Child of Autumn
Written by: Catherine Waller
“Are you having a good trip with your grandmother?” was a question often put to me when I traveled with my mother. Her hair had turned white in her forties and in those days women accepted their white hair. At least in our locale they did- and they often accepted babies late in life as well. But still we looked, to much of the world, like a grandmother and granddaughter traveling together.
The question bothered me a little because it told me that we didn’t look the way a mother and daughter should look. The polite grown-ups who asked seemed wise so they must be right. We must be different.
But if they looked past the white hair they would have seen the youthful sparkle in my mother’s dark eyes- the eyes that flashed at me from behind a tree when we played hide and seek and made me happy just to be alive. Those bright eyes were special to me and so was the time she always had for play. It wasn’t that she had free time because the other children were grown. Quite the opposite, I was merely the youngest. There were seven others and we were all approximately two years apart.
There were two grown-up sisters and then five brothers and then me. Since we lived on a farm the boys were often working outside, so I did rate a little extra time alone with my mother. But she was a real master at making time for me. There wasn’t always time to sit down to read aloud, but she could tell stories and recite poetry as she worked with the art and ease born from years of experience. “The little tin soldier all covered with dust” and “Don’t cry little girl, don’t cry- they’ve broken your toys I know” were old standbys which never failed to rivet me to my spot at her side in the kitchen. Spellbound I watched her eyes as her voice built to a grand climax just in time to retrieve her cake from the oven.
I had a mother who had certainly mastered her trade. No inexperienced novice for me. She knew how to do many things at once and she had her priorities straight.
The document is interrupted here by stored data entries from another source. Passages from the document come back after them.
(* ===== verification/Outcomes.v ===== *)
(** * What the commands promise their clients (internal/allocator: offers.go,
      assign.go, release.go, cancel.go, lease.go)

    A command that is refused, or whose commit fails, leaves every record and
    every slot as it was; a successful one is durable before it is answered. *)

From S2P Require Import Prelude GoStrings Ordering Wire Errors Protocol Feedback Capacity Admission Replay Registry.
From S2P Require Import Utf8 AllocTypes Snapshot AllocOps Commands Maintenance Loading Threads Logic Invariant.
From S2P Require Import Refinement Handlers.

(** The same state, up to how the ledger's counters are stored. *)
Definition unchanged (a a' : Allocator) : Prop :=
  ∃ cap, a' = set_capacity a cap ∧ same_slots (al_capacity a) cap.

Lemma unchanged_refl a : unchanged a a.
Proof. exists (al_capacity a). split; [by destruct a|done]. Qed.

(** The key of a request determines the sender once the request ID is known. *)
Lemma append_cancel_r (s1 s2 t : string) : String.append s1 t = String.append s2 t → s1 = s2.
Proof.
  revert s2. induction s1 as [|c s1 IH]; intros [|c' s2] Heq.
  - done.
  - apply (f_equal String.length) in Heq. rewrite !string_length_app /= in Heq. lia.
  - apply (f_equal String.length) in Heq. rewrite !string_length_app /= in Heq. lia.
  - injection Heq as -> Heq. by rewrite (IH s2).
Qed.

Lemma authorityKey_identity i1 i2 id : authorityKey i1 id = authorityKey i2 id → i1 = i2.
Proof.
  unfold authorityKey. intros Heq%append_cancel_r%append_cancel_r. unfold go_string in Heq.
  rewrite -(String.list_byte_of_string_of_list_byte i1) -(String.list_byte_of_string_of_list_byte i2). by rewrite Heq.
Qed.

Section outcomes.
Context `{Externals, Codec, Env} (p : Settings).

(** ** Refusals *)

Lemma commit_offer_refused c id o response :
  good p c → al_offers (c_alloc c) !! id = None → al_requests (c_alloc c) !! offer_key o = None →
  wp (commit_offer p (offer_key o) id o response) (fun r c' => r.2 ≠ None → unchanged (c_alloc c) (c_alloc c')) c.
Proof.
  intros Hg Hid Hkey. unfold commit_offer. apply wp_bind, wp_modify, wp_bind, wp_get.
  destruct (reserve _ _) as [cap|e] eqn:Hr.
  - apply wp_bind, wp_put, wp_bind, wp_persistLocked.
    + intros err _. apply wp_bind, wp_modify, wp_ret. intros _. simpl in *.
      exact (undo_offer p (c_alloc c) (offer_key o) id o cap (gd_alloc _ _ Hg) Hid Hkey Hr).
    + intros c' _. wp_steps. done.
  - apply wp_bind, wp_modify, wp_ret. intros _. simpl. destruct (c_alloc c) as []. simpl in *.
    unfold drop_offer, set_offers, set_requests. simpl. rewrite !delete_insert_id //. apply unchanged_refl.
Qed.

Lemma handleRequest_refused c envelope request :
  good p c → wp (handleRequest p envelope request) (fun r c' => r.2 ≠ None →
    ∃ t, unchanged (expire_offers t (c_alloc c)).1 (c_alloc c')) c.
Proof.
  intros Hg. unfold handleRequest. apply wp_bind, wp_now. intros t. apply wp_bind.
  eapply wp_mono; [apply wp_and; [apply (wp_goes_expire p false c c); [by apply goes_refl|]|]|].
  - intros n c1 Hg1. exact Hg1.
  - apply (wp_expireOffersLocked t (fun _ c1 => c_alloc c1 = (expire_offers t (c_alloc c)).1)). done.
  - intros n c1 [Hg1 Ha1]. pose proof (gd_alloc _ _ (goes_good _ _ _ _ Hg1)) as Hok.
    apply wp_bind, wp_get, wp_bind, wp_observe. cbv zeta.
    eapply wp_mono; [|intros r c' Hr Hne; exists t; rewrite -Ha1; exact (Hr Hne)]. simpl.
    pose proof (unchanged_refl (c_alloc c1)) as Hsame.
    destruct (requested_offer _ _) as [o|] eqn:Hreq; [unfold repeat_request; wp_steps; done|].
    destruct (request_refused _ _ _ _); [by apply wp_ret|].
    apply wp_bind, wp_newID. intros id. destruct (bool_decide (id = "")); [by apply wp_ret|].
    destruct (al_offers (c_alloc c1) !! id) eqn:Hnone; [by apply wp_ret|].
    apply wp_bind, wp_answer_respond. intros [response|e] _; [|by apply wp_ret].
    apply (commit_offer_refused c1 id); [eauto with r1s|done|]. by apply (requested_offer_None p).
Qed.
Lemma assign_begin_refused c envelope assign :
  good p c → wp (assign_begin p envelope assign) (fun r c' => ∀ rs err, r = inl (rs, Some err) →
    ∃ t, unchanged (expire_offers t (c_alloc c)).1 (c_alloc c')) c.
Proof.
  intros Hg. unfold assign_begin. apply wp_bind, wp_now. intros t.
  eapply wp_bind, wp_mono; [apply wp_and; [apply (wp_goes_expire p false c c); [by apply goes_refl|]|]|].
  { intros n c1 Hg1. exact Hg1. }
  { apply (wp_expireOffersLocked t (fun _ c1 => c_alloc c1 = (expire_offers t (c_alloc c)).1)). done. }
  intros n c1 [Hg1 Ha1]. apply wp_bind, wp_get. cbv zeta.
  eapply wp_mono; [|intros r c' Hr rs err He; exists t; rewrite -Ha1; exact (Hr rs err He)]. simpl.
  pose proof (unchanged_refl (c_alloc c1)) as Hsame. wp_steps; guards; try done.
  match goal with H : al_offers _ !! _ = Some ?o |- _ => rename H into Ho, o into offer end.
  unfold commit_assignment. apply wp_bind, wp_modify, wp_bind, wp_persistLocked; [|intros; by wp_steps].
  intros err _. apply wp_bind, wp_modify, wp_ret. intros rs err' _. simpl.
  pose proof (ak_offer _ _ (gd_alloc _ _ (goes_good _ _ _ _ Hg1)) _ _ Ho) as [].
  rewrite (undo_assignment (c_alloc c1) (ea_offer_id assign) offer (ea_execution_id assign)) //.
  apply oo_execution. congruence.
Qed.

Lemma cancel_begin_refused c envelope cancel :
  good p c → wp (cancel_begin p envelope cancel) (fun r c' => ∀ rs err, r = inl (rs, Some err) →
    unchanged (c_alloc c) (c_alloc c')) c.
Proof.
  intros Hg. pose proof (unchanged_refl (c_alloc c)) as Hsame. unfold cancel_begin. wp_steps; try done. guards.
  eapply wp_mono; [by apply (commit_cancelling_goes p)|]. intros [err|] c1 [_ Hpost]; apply wp_ret; [|done].
  intros ? ? _. by rewrite Hpost.
Qed.

Lemma handleOfferRelease_refused c envelope rel :
  good p c → wp (handleOfferRelease p envelope rel) (fun r c' => r.2 ≠ None → unchanged (c_alloc c) (c_alloc c')) c.
Proof.
  intros Hg. pose proof (unchanged_refl (c_alloc c)) as Hsame. unfold handleOfferRelease.
  apply wp_bind, wp_get. destruct (released_offer _ _) as [o|] eqn:Hro; [|by apply wp_ret]. wp_steps; try done.
  match goal with H : of_status o ≠ _ |- _ => destruct (release_status_changed _ _ H) as [Hout _] end.
  apply wp_persistLocked; [|intros; by wp_steps]. intros e _. wp_steps. intros _. simpl.
  assert (al_offers (c_alloc c) !! or_offer_id rel = Some o) as Ho.
  { unfold released_offer in Hro. destruct (al_offers (c_alloc c) !! or_offer_id rel); [congruence|].
    destruct (al_tombstones _ !! _); [|done]. injection Hro as <-. done. }
  apply (undo_release p); [apply Hg|done..].
Qed.

Lemma handleLeaseRenew_refused c envelope renew :
  wp (handleLeaseRenew p envelope renew) (fun r c' => ∀ err, r.2 = Some err → is_err ErrInvalidConfig err = false →
    unchanged (c_alloc c) (c_alloc c')) c.
Proof.
  pose proof (unchanged_refl (c_alloc c)) as Hsame. unfold handleLeaseRenew. wp_steps; try done.
  apply wp_persistLocked.
  - intros err _. wp_steps. intros _ _ _. simpl. by rewrite put_execution_undo.
  - intros c2 _. unfold respond. apply wp_bind, wp_bind, wp_newID. intros i. apply wp_ret, wp_ret.
    intros err Herr Hcfg. destruct (bool_decide (i = "")); [by injection Herr as <-|done].
Qed.


(** ** Successes *)

(** A repeated request is answered with the offer it got before. *)
Lemma repeat_request_offers c envelope request o t :
  alloc_ok p (c_alloc c) →
  requested_offer (c_alloc c) (authorityKey (env_sender envelope) (er_request_id request)) = Some o →
  wp (repeat_request p envelope request o t) (fun r c' =>
    c' = c ∧ (r.2 = None → offered p envelope request r.1 (c_alloc c))) c.
Proof.
  intros Hok Hreq. unfold requested_offer in Hreq.
  destruct (al_requests (c_alloc c) !! _) as [id|] eqn:Hkey; [|done].
  destruct (ak_indexed _ _ Hok _ _ Hkey) as (o' & Ho & Hk). rewrite Hreq in Ho. injection Ho as <-.
  unfold repeat_request. wp_steps; try done. guards. split; [done|].
  intros (e & He & ->)%reply_with_ok. exists o, e.
  match goal with H : answers _ _ _ _ _ |- _ => destruct (H e He) as (? & ? & ? & _) end.
  split_and!; try done; [by apply (offer_lookup p _ id)|].
  destruct (ak_offer _ _ Hok _ _ Hreq) as []. unfold offer_key in Hk.
  apply (authorityKey_identity _ _ (er_request_id request)). congruence.
Qed.

Lemma handleRequest_offers c envelope request :
  good p c → er_request_id request ≠ "" →
  wp (handleRequest p envelope request) (fun r c' => r.2 = None →
    offered p envelope request r.1 (c_alloc c') ∧
    (committed p c' ∨ ∃ t, c_alloc c' = (expire_offers t (c_alloc c)).1)) c.
Proof.
  intros Hg Hne. unfold handleRequest. apply wp_bind, wp_now. intros t.
  eapply wp_bind, wp_mono; [apply wp_and; [apply (wp_goes_expire p false c c); [by apply goes_refl|]|]|].
  { intros n c1 Hg1. exact Hg1. }
  { apply (wp_expireOffersLocked t (fun _ c1 => c_alloc c1 = (expire_offers t (c_alloc c)).1)). done. }
  intros n c1 [Hg1 Ha1]. pose proof (gd_alloc _ _ (goes_good _ _ _ _ Hg1)) as Hok.
  apply wp_bind, wp_get, wp_bind, wp_observe. cbv zeta.
  destruct (requested_offer _ _) as [o|] eqn:Hreq.
  { eapply wp_mono; [apply (repeat_request_offers c1 envelope request o t); done|].
    intros r c' [-> Hr] Hnone. split; [by apply Hr|]. right. by exists t. }
  destruct (request_refused _ _ _ _) eqn:Href; [by apply wp_ret|].
  apply request_accepted in Href as (Hb & Hq & Hav & Hp).
  apply wp_bind, wp_newID. intros id. destruct (bool_decide (id = "")) eqn:Hid; [by apply wp_ret|].
  apply bool_decide_eq_false in Hid. destruct (al_offers (c_alloc c1) !! id) eqn:Hnone; [by apply wp_ret|].
  apply wp_bind, wp_answer_respond. intros [response|e] Hresp; [|by apply wp_ret].
  set (o := fresh_offer_record _ _ _ _).
  change (authorityKey (env_sender envelope) (er_request_id request)) with (offer_key o).
  eapply wp_mono; [apply (commit_offer_goes p); try done|].
  - eauto with r1s.
  - by apply (requested_offer_None p).
  - intros r c' [_ Hr] Hn. destruct (Hr Hn) as (-> & Ho & Hcommit). split; [|by left].
    destruct (Hresp response eq_refl) as (? & ? & ? & _). by exists o, response.
Qed.
(** The disk holds the snapshot of the state. *)
Definition durable (w : World) : Prop :=
  p_store p = true → ∃ s, w_disk w = Some s ∧ encode_state (p_identity p) (w_alloc w) = Ok s.

Lemma committed_durable w : committed p (core_of w) → durable w.
Proof.
  intros (c0 & Hs & Ha) Hstore. unfold saves in Hs. rewrite Hstore in Hs. destruct Hs as (s & He & Hc).
  exists s. rewrite Ha in He. split; [|done]. exact (f_equal (@c_disk _) Hc).
Qed.

(** A request that succeeds is answered with one offer that the allocator
    holds for exactly this client and request, and the offer is on disk before
    the answer leaves, unless the answer repeats an offer made earlier and
    changes nothing but due expiries. *)
Theorem request_offered w envelope request rs w' :
  good p (core_of w) → er_request_id request ≠ "" → handleRequest p envelope request w = ((rs, None), w') →
  offered p envelope request rs (w_alloc w') ∧
  (durable w' ∨ ∃ t, w_alloc w' = (expire_offers t (w_alloc w)).1).
Proof.
  intros Hg Hne Hrun. pose proof (wp_run _ _ w (handleRequest_offers _ envelope request Hg Hne)) as Hr.
  rewrite Hrun in Hr. destruct (Hr eq_refl) as [Ho [Hc|Ht]]; (split; [done|]); [|by right].
  left. by apply committed_durable.
Qed.

Lemma handleLeaseRenew_renews c envelope renew :
  wp (handleLeaseRenew p envelope renew) (fun r c' => r.2 = None →
    ∃ record t ack, al_executions (c_alloc c) !! ln_execution_id renew = Some record ∧
      ex_client record = env_sender envelope ∧ Terminal (ex_phase record) = false ∧ ex_phase record ≠ PHASE_CANCELLING ∧
      as_duration (ln_lease_duration renew) ≤ maxLeaseTTL ∧
      c_alloc c' = put_execution (c_alloc c) (ln_execution_id renew)
                     (set_lease record (t + as_duration (ln_lease_duration renew))) ∧
      committed p c' ∧ r.1 = [ack] ∧ env_sent_at ack = Some (ts_new t) ∧
      env_payload ack = Some (P_ExecutionLeaseRenewAck (Some (mkLeaseRenewAck (ex_id record)
        (Some (ts_new (t + as_duration (ln_lease_duration renew)))))))) c.
Proof.
  unfold handleLeaseRenew. wp_steps; try done. guards. apply wp_persistLocked.
  - intros err _. by wp_steps.
  - intros c2 Hs. wp_steps. intros (ack & He & ->)%reply_with_ok.
    match goal with H : answers _ _ _ _ _ |- _ => destruct (H ack He) as (? & _ & _ & ? & _) end.
    match goal with Hr : al_executions _ !! _ = Some ?r, Ht : env_sent_at ack = Some (ts_new ?t) |- _ =>
      exists r, t, ack end. split_and!; try done; [lia|exact (saves_alloc _ _ _ Hs)|].
    eexists. split; [exact Hs|]. by rewrite (saves_alloc _ _ _ Hs).
Qed.

(** A lease renewal is acknowledged only to the owner of a live execution that
    is not being cancelled, for at most seven days from the time of the answer;
    the acknowledged expiry is the one stored, it is on disk before the answer
    leaves, and nothing else changes. *)
Theorem lease_renewed w envelope renew rs w' :
  handleLeaseRenew p envelope renew w = ((rs, None), w') →
  let d := as_duration (ln_lease_duration renew) in
  let id := ln_execution_id renew in
  ∃ record t ack, al_executions (w_alloc w) !! id = Some record ∧ ex_client record = env_sender envelope ∧
    Terminal (ex_phase record) = false ∧ ex_phase record ≠ PHASE_CANCELLING ∧ d ≤ maxLeaseTTL ∧
    w_alloc w' = put_execution (w_alloc w) id (set_lease record (t + d)) ∧ durable w' ∧
    rs = [ack] ∧ env_sent_at ack = Some (ts_new t) ∧
    env_payload ack = Some (P_ExecutionLeaseRenewAck (Some (mkLeaseRenewAck (ex_id record) (Some (ts_new (t + d)))))).
Proof.
  intros Hrun d id. pose proof (wp_run _ _ w (handleLeaseRenew_renews _ envelope renew)) as Hr. rewrite Hrun in Hr.
  destruct (Hr eq_refl) as (record & t & ack & ? & ? & ? & ? & ? & ? & Hc & ? & ? & ?).
  exists record, t, ack. split_and!; try done. by apply committed_durable.
Qed.
End outcomes.

From S2P Require Import Upkeep System Lifecycle Start Safety.

Definition request_message : ExecutionRequest :=
  mkRequest "r1" (Some (mkWorkload "image" [] [] ∅ "")) (Some mkPolicy) "small" None "0123456789abcdef0123456789abcdef" 1.

Lemma request_offered_witness :
  let r := handleRequest demo_settings demo_request request_message demo_world in
  offered demo_settings demo_request request_message r.1.1 (w_alloc r.2).
Proof.
  intros r. apply (request_offered demo_settings demo_world demo_request request_message r.1.1 r.2 demo_good); [done|].
  apply pair_fst. vm_compute. reflexivity.
Defined.

(** The running execution's owner asks for ten more minutes. *)
Definition demo_renew : ExecutionLeaseRenew := mkLeaseRenew "e1" (Some (mkDuration 600 0)).
Definition demo_renewal : Envelope :=
  mkEnvelope "m3" demo_client "" (Some (ts_new demo_time)) (Some (P_ExecutionLeaseRenew (Some demo_renew))).

Lemma lease_renewed_witness :
  let w := sy_world (demo_run demo_running) in
  let r := handleLeaseRenew demo_settings demo_renewal demo_renew w in
  ∃ record, al_executions (w_alloc w) !! "e1" = Some record ∧ ex_client record = demo_client ∧
    durable demo_settings r.2.
Proof.
  intros w r. destruct (lease_renewed demo_settings w demo_renewal demo_renew r.1.1 r.2) as (record & t & ack & Hl & Hc & Hr).
  - apply pair_fst. vm_compute. reflexivity.
  - exists record. split; [exact Hl|]. split; [exact Hc|]. apply Hr.
Defined.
We ate late in the evening on the farm and after supper, with the dishes piled high in the sink, it would be my bedtime. I cringe now at selfishnes when I remember how sitting on my bed ready to be tucked in but-not quite- I would ask, “What shall we talk about tonight?”. That mountain of dishes must have been heavy on her mind, but we talked and the dishes waited.
But sometimes, when she returned to the kitchen, I would lie in bed and a dark worry would overtake me. Mom and Dad were very old, I thought. Soon they would die and I would be left an orphan. Late in life I confided this childhood fear to a friend.
“Well, she said, “you aren’t an orphan yet.”
“No. Not yet,” I replied. We both laughed at the idea of a 40 year old orphan. But the fear had been very real when I was six.
Later, in my teens, there were moments of embarrassment when I would see my friends’ parents looking so young compared to mine. It was like being caught with last year’s styles. But I soon learned that all teenagers have moments when, for one reason or another, think their parents are embarrassing beyond words.
In my twenties my parents were in their sixties and there were times when I wanted to take my problems to them. But from my perspective, they seemed too old and frail. Not too old to understand, but too old to burden. And so at an early age I missed the wisdom and comfort they could have offered. But I always knew I had their prayers and I knew their prayers were among the very best. Here again they had years of experience.
A child born to parents late in life has unique problems. The problems may be figments of one’s imagination, as mine were, but that doesn’t make them any less poignant at the time. The advantages were not imaginary. They were as tangible as a lap well worn and a story well told.